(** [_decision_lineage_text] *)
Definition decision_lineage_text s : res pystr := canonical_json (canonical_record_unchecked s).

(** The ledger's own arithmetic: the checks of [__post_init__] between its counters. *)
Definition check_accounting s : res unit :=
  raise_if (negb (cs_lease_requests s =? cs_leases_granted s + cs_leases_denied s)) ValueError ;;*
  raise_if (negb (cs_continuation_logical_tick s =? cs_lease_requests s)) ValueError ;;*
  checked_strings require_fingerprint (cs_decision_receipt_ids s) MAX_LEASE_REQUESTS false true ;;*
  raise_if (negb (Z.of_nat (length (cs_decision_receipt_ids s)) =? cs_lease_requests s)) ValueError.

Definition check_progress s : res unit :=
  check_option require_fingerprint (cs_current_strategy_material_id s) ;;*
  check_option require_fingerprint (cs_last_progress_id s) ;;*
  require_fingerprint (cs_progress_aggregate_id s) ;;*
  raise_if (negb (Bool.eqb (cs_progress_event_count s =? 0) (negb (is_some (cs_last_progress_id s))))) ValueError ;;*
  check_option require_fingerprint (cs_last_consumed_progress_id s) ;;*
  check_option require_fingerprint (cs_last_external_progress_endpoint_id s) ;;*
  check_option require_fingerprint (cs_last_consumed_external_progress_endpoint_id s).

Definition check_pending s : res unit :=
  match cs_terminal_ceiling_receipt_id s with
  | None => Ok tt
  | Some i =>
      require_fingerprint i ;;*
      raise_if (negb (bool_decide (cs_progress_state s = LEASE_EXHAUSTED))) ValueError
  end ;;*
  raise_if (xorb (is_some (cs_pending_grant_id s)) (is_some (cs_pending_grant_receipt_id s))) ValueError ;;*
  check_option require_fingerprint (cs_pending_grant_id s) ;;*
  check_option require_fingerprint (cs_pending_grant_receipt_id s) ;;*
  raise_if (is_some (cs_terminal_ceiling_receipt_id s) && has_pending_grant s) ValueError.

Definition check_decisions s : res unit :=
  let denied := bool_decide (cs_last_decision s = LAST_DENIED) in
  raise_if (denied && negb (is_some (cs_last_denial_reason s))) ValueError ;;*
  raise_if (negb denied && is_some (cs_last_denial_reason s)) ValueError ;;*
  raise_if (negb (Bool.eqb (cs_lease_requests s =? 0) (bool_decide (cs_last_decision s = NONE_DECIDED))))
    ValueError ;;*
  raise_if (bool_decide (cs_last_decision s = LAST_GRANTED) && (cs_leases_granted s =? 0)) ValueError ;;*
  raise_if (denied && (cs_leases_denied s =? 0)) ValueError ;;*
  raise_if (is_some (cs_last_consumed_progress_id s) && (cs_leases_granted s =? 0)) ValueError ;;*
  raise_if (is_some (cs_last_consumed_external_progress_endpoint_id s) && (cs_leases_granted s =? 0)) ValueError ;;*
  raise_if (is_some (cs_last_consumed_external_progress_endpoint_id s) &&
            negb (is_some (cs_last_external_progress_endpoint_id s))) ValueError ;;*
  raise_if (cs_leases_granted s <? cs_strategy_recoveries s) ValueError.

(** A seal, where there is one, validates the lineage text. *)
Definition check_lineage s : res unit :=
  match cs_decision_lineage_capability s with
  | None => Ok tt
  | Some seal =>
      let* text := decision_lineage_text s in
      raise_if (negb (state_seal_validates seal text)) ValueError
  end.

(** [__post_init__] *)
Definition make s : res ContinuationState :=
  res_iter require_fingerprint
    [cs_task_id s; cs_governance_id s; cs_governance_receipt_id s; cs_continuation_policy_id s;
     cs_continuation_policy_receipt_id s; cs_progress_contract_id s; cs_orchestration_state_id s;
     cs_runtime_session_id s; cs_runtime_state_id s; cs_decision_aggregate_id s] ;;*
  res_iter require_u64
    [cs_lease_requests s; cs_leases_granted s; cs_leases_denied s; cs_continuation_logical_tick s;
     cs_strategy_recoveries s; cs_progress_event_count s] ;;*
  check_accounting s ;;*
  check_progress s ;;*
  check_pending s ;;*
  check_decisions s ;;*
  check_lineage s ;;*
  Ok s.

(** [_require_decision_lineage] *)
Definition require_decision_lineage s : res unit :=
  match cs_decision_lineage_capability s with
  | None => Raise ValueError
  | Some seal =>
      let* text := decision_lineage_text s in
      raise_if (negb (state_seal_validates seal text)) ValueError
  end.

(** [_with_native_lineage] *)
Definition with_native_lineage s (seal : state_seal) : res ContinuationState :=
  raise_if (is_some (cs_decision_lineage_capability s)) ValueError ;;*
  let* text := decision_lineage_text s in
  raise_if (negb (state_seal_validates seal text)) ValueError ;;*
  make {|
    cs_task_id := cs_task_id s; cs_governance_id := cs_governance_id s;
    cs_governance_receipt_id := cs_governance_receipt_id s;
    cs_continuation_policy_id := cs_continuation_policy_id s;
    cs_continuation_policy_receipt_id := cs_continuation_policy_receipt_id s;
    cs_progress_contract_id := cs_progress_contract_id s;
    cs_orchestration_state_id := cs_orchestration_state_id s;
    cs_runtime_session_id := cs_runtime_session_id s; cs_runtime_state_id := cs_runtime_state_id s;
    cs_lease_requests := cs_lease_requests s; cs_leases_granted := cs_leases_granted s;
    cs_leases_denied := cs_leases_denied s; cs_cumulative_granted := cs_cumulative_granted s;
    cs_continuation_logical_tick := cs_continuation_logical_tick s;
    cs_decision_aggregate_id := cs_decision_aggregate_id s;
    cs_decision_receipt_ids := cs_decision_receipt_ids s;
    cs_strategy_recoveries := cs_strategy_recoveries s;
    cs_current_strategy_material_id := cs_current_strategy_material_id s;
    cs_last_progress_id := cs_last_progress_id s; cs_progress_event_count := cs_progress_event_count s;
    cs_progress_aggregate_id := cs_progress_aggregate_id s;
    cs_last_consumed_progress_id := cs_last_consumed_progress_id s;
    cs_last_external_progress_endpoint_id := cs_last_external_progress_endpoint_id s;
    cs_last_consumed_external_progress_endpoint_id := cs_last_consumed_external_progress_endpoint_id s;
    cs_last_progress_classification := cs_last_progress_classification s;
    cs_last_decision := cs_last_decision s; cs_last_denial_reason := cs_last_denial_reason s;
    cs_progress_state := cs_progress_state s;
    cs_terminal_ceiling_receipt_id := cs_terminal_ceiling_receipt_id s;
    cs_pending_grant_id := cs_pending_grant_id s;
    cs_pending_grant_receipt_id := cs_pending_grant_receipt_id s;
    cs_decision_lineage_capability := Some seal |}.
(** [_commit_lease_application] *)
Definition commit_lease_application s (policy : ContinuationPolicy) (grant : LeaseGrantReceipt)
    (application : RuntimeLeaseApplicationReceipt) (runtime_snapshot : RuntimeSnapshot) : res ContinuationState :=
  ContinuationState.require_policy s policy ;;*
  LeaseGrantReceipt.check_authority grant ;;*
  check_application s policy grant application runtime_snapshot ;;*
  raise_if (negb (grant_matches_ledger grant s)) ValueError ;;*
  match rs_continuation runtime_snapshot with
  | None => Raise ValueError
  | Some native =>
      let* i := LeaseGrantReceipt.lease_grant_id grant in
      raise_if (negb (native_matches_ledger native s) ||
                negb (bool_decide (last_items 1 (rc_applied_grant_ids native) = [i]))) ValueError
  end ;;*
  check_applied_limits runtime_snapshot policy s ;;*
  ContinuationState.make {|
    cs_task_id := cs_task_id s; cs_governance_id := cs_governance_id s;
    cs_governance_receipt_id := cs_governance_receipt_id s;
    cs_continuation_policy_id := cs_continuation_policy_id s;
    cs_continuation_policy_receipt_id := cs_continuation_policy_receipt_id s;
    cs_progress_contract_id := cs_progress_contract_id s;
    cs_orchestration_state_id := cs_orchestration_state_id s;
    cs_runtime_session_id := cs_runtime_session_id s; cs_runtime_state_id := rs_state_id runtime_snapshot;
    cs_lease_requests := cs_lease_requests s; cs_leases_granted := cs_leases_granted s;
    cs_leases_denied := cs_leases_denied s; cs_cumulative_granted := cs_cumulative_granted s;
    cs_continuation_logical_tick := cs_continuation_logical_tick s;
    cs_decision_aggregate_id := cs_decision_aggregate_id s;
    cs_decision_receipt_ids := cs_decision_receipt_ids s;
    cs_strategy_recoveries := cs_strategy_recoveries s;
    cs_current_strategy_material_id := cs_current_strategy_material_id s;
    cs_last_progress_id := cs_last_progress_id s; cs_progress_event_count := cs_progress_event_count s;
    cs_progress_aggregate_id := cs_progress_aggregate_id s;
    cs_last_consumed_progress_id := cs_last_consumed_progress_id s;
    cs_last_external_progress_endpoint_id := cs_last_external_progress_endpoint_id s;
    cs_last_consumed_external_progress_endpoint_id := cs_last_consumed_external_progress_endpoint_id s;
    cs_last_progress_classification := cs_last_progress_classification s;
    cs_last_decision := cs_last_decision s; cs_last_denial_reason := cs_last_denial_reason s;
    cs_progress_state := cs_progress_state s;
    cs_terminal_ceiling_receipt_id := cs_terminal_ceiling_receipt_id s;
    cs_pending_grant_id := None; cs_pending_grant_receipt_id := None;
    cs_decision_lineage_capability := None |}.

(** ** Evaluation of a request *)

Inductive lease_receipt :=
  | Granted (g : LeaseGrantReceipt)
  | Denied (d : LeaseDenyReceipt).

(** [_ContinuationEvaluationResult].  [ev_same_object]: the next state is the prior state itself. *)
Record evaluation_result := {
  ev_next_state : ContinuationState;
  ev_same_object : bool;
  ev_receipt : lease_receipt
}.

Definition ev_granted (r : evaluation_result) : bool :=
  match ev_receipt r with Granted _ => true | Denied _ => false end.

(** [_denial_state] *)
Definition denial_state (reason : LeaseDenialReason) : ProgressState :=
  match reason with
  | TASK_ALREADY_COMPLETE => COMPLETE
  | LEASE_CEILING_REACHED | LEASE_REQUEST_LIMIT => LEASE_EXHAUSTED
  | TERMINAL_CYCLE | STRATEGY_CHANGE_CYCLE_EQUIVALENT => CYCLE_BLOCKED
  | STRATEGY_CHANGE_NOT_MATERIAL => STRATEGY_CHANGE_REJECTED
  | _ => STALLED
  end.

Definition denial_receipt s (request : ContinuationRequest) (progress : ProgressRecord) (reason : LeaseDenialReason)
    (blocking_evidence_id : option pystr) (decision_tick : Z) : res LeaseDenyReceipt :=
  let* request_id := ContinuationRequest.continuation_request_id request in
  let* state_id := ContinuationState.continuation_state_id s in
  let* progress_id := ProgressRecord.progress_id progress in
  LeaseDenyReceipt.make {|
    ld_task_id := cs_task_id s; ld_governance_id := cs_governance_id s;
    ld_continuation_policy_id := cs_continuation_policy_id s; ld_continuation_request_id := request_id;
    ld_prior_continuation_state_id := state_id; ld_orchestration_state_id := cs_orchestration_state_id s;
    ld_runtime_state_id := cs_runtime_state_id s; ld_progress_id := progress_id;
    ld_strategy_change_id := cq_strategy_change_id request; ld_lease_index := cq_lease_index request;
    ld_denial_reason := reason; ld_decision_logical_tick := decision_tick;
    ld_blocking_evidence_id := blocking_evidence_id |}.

*TASK TO CARRY OUT*:
Whenever the word "LeaseGrantReceipt" turns up in a line of the listing above, copy the line.

*SOLUTION FOR THIS EXERCISE*:
Definition commit_lease_application s (policy : ContinuationPolicy) (grant : LeaseGrantReceipt)
  LeaseGrantReceipt.check_authority grant ;;*
      let* i := LeaseGrantReceipt.lease_grant_id grant in
  | Granted (g : LeaseGrantReceipt)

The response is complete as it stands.